* _Exercise directions_
For the data below, give again exactly the lines from the one containing "m_weight : F;" through the one containing "(** A dereference", both ends included, and no others.

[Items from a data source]
---+---
(** * BinSumsBoosting: the histogram-accumulation kernel of the EBM trainer

    A shallow embedding of [shared/ebm_native/BinSumsBoosting.cpp].

    - C++ pointers into the flat input arrays are element offsets ([Z]);
      a dereference outside the array is undefined behaviour and is
      modelled by [None].
    - [size_t] values are [Z] with the wrap-around of a 64-bit word written
      out where the source adds to a stored counter.
    - [FloatFast] is a type parameter with its addition and multiplication:
      the kernel's control flow never inspects a floating-point value.
    - The [do ... while] loops and the template cascades take fuel; the
      theorems show that enough fuel yields the result.
    - The release configuration is modelled: [EBM_ASSERT] and the
      [#ifndef NDEBUG] blocks are compiled out. *)

From Stdlib Require Import ZArith Lia List Bool Floats.
From stdpp Require Import base list.

Open Scope Z_scope.

(** ** Arithmetic of [FloatFast] *)

Class FloatOps (F : Type) : Type := {
  fzero : F;
  fadd : F -> F -> F;
  fmul : F -> F -> F
}.

(** Laws of an exact arithmetic (rationals, integers, reals).  IEEE
    floating-point addition satisfies the second and third only. *)
Class ExactArith (F : Type) `{FloatOps F} : Prop := {
  fadd_assoc : forall a b c : F, fadd a (fadd b c) = fadd (fadd a b) c;
  fadd_comm : forall a b : F, fadd a b = fadd b a;
  fadd_zero_l : forall a : F, fadd fzero a = a
}.

#[export] Instance Z_FloatOps : FloatOps Z :=
  {| fzero := 0; fadd := Z.add; fmul := Z.mul |}.

#[export] Instance Z_ExactArith : ExactArith Z.
Proof. split; simpl; intros; lia. Qed.

(** ** Constants and helpers of [ebm_internal.hpp]

    The header is not part of the translated file; the kernel is
    parameterised by what it takes from it. *)

Class EbmInternal : Type := {
  k_cBitsForStorageType : Z;
  k_regression : Z;
  k_dynamicClassification : Z;
  k_cCompilerClassesMax : Z;
  k_cItemsPerBitPackDynamic : Z;
  k_cItemsPerBitPackMax : Z;
  k_bUseSIMD : bool;
  k_illegalTermIndex : Z;
  IsClassification : Z -> bool;
  GetCountScores : Z -> Z;
  GetCountBits : Z -> Z;
  GetNextCountItemsBitPacked : Z -> Z
}.

(** Modelled from the spec: the macro [GET_COUNT_CLASSES] is missing from
    the sources.  A fixed class-count specialization uses its compile-time
    class count, the dynamic one the run's class count (spec 4.3). *)
Definition GET_COUNT_CLASSES `{EbmInternal} (cCompilerClasses cRuntimeClasses : Z) : Z :=
  if cCompilerClasses =? k_dynamicClassification then cRuntimeClasses
  else cCompilerClasses.

(** Modelled from the spec: the macro [GET_ITEMS_PER_BIT_PACK] is missing
    from the sources.  A fixed pack-width specialization uses its
    compile-time width, the dynamic one the term's width (spec 4.3). *)
Definition GET_ITEMS_PER_BIT_PACK `{EbmInternal} (compilerBitPack runtimeBitPack : Z) : Z :=
  if compilerBitPack =? k_cItemsPerBitPackDynamic then runtimeBitPack
  else compilerBitPack.

(** ** Data model *)

Definition size_t_bits : Z := 64.

(** Unsigned [size_t] arithmetic wraps. *)
Definition size_t_wrap (z : Z) : Z := z mod 2 ^ size_t_bits.

Record GradientPair (F : Type) : Type := {
  m_sumGradients : F;
  m_sumHessians : F
}.
Arguments m_sumGradients {F} _.
Arguments m_sumHessians {F} _.

Record Bin (F : Type) : Type := {
  m_cSamples : Z;
  m_weight : F;
  m_aGradientPairs : list (GradientPair F)
}.
Arguments m_cSamples {F} _.
Arguments m_weight {F} _.
Arguments m_aGradientPairs {F} _.

Record InnerBag (F : Type) : Type := {
  m_aCountOccurrences : list Z;
  m_aWeights : list F;
  m_weightTotal : F
}.
Arguments m_aCountOccurrences {F} _.
Arguments m_aWeights {F} _.
Arguments m_weightTotal {F} _.

Record Term : Type := {
  m_cBitPack : Z;
  m_cRealDimensions : Z
}.

Record TrainingSet (F : Type) : Type := {
  m_cSamplesTotal : Z;
  m_aGradientsAndHessians : list F;
  m_aaInputData : list (list Z)
}.
Arguments m_cSamplesTotal {F} _.
Arguments m_aGradientsAndHessians {F} _.
Arguments m_aaInputData {F} _.

Record BoosterCore (F : Type) : Type := {
  m_cClasses : Z;
  m_apTerms : list Term;
  m_trainingSet : TrainingSet F
}.
Arguments m_cClasses {F} _.
Arguments m_apTerms {F} _.
Arguments m_trainingSet {F} _.

Record BoosterShell (F : Type) : Type := {
  m_pBoosterCore : BoosterCore F;
  m_aBoostingFastBinsTemp : list (Bin F)
}.
Arguments m_pBoosterCore {F} _.
Arguments m_aBoostingFastBinsTemp {F} _.

(** ** Reads and the kernel's local state *)

(** A dereference of one of the four input arrays, with the element offset. *)
Inductive Read : Type :=
| RdCountOccurrences (i : Z)
| RdWeight (i : Z)
| RdInputData (i : Z)
| RdGradientAndHessian (i : Z).

(** [*(p + i)]: undefined outside the array. *)
Definition deref {A : Type} (a : list A) (i : Z) : option A :=
  if i <? 0 then None else a !! Z.to_nat i.

(** The local variables of [Func] that persist across loop iterations, the
    bin buffer, and the history of input reads (a ghost variable). *)
Record Locals (F : Type) : Type := {
  aBins : list (Bin F);
  pCountOccurrences : Z;
  pWeight : Z;
  pInputData : Z;
  pGradientAndHessian : Z;
  reads : list Read
}.
Arguments aBins {F} _.
Arguments pCountOccurrences {F} _.
Arguments pWeight {F} _.
Arguments pInputData {F} _.
Arguments pGradientAndHessian {F} _.
Arguments reads {F} _.

Notation "'do' x <- m ; k" := (match m with Some x => k | None => None end)
  (at level 10, x pattern, m at level 100, k at level 200).

Section Kernel.
Context {F : Type} `{FloatOps F} `{EbmInternal}.

(** *** The per-score loop (lines 99-119 and 302-322) *)

(** One pass of the body: [pGradientPair[iScore]] is updated from the
    gradient at [pGH] and, for classification, the hessian at [pGH + 1]. *)
Definition score_body (bClassification : bool) (aGH : list F) (weight : F)
    (iScore pGH : Z) (aPairs : list (GradientPair F)) (rd : list Read)
    : option (list (GradientPair F) * list Read) :=
  do gradient <- deref aGH pGH;
  do gp <- deref aPairs iScore;
  let gp1 := {| m_sumGradients := fadd (m_sumGradients gp) (fmul gradient weight);
                m_sumHessians := m_sumHessians gp |} in
  let rd1 := rd ++ [RdGradientAndHessian pGH] in
  if bClassification then
    do hessian <- deref aGH (pGH + 1);
    let gp2 := {| m_sumGradients := m_sumGradients gp1;
                  m_sumHessians := fadd (m_sumHessians gp1) (fmul hessian weight) |} in
    Some (<[Z.to_nat iScore := gp2]> aPairs, rd1 ++ [RdGradientAndHessian (pGH + 1)])
  else
    Some (<[Z.to_nat iScore := gp1]> aPairs, rd1).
---+---
* _Your response_
  m_weight : F;
  m_aGradientPairs : list (GradientPair F)
}.
Arguments m_cSamples {F} _.
Arguments m_weight {F} _.
Arguments m_aGradientPairs {F} _.

Record InnerBag (F : Type) : Type := {
  m_aCountOccurrences : list Z;
  m_aWeights : list F;
  m_weightTotal : F
}.
Arguments m_aCountOccurrences {F} _.
Arguments m_aWeights {F} _.
Arguments m_weightTotal {F} _.

Record Term : Type := {
  m_cBitPack : Z;
  m_cRealDimensions : Z
}.

Record TrainingSet (F : Type) : Type := {
  m_cSamplesTotal : Z;
  m_aGradientsAndHessians : list F;
  m_aaInputData : list (list Z)
}.
Arguments m_cSamplesTotal {F} _.
Arguments m_aGradientsAndHessians {F} _.
Arguments m_aaInputData {F} _.

Record BoosterCore (F : Type) : Type := {
  m_cClasses : Z;
  m_apTerms : list Term;
  m_trainingSet : TrainingSet F
}.
Arguments m_cClasses {F} _.
Arguments m_apTerms {F} _.
Arguments m_trainingSet {F} _.

Record BoosterShell (F : Type) : Type := {
  m_pBoosterCore : BoosterCore F;
  m_aBoostingFastBinsTemp : list (Bin F)
}.
Arguments m_pBoosterCore {F} _.
Arguments m_aBoostingFastBinsTemp {F} _.

(** ** Reads and the kernel's local state *)

(** A dereference of one of the four input arrays, with the element offset. *)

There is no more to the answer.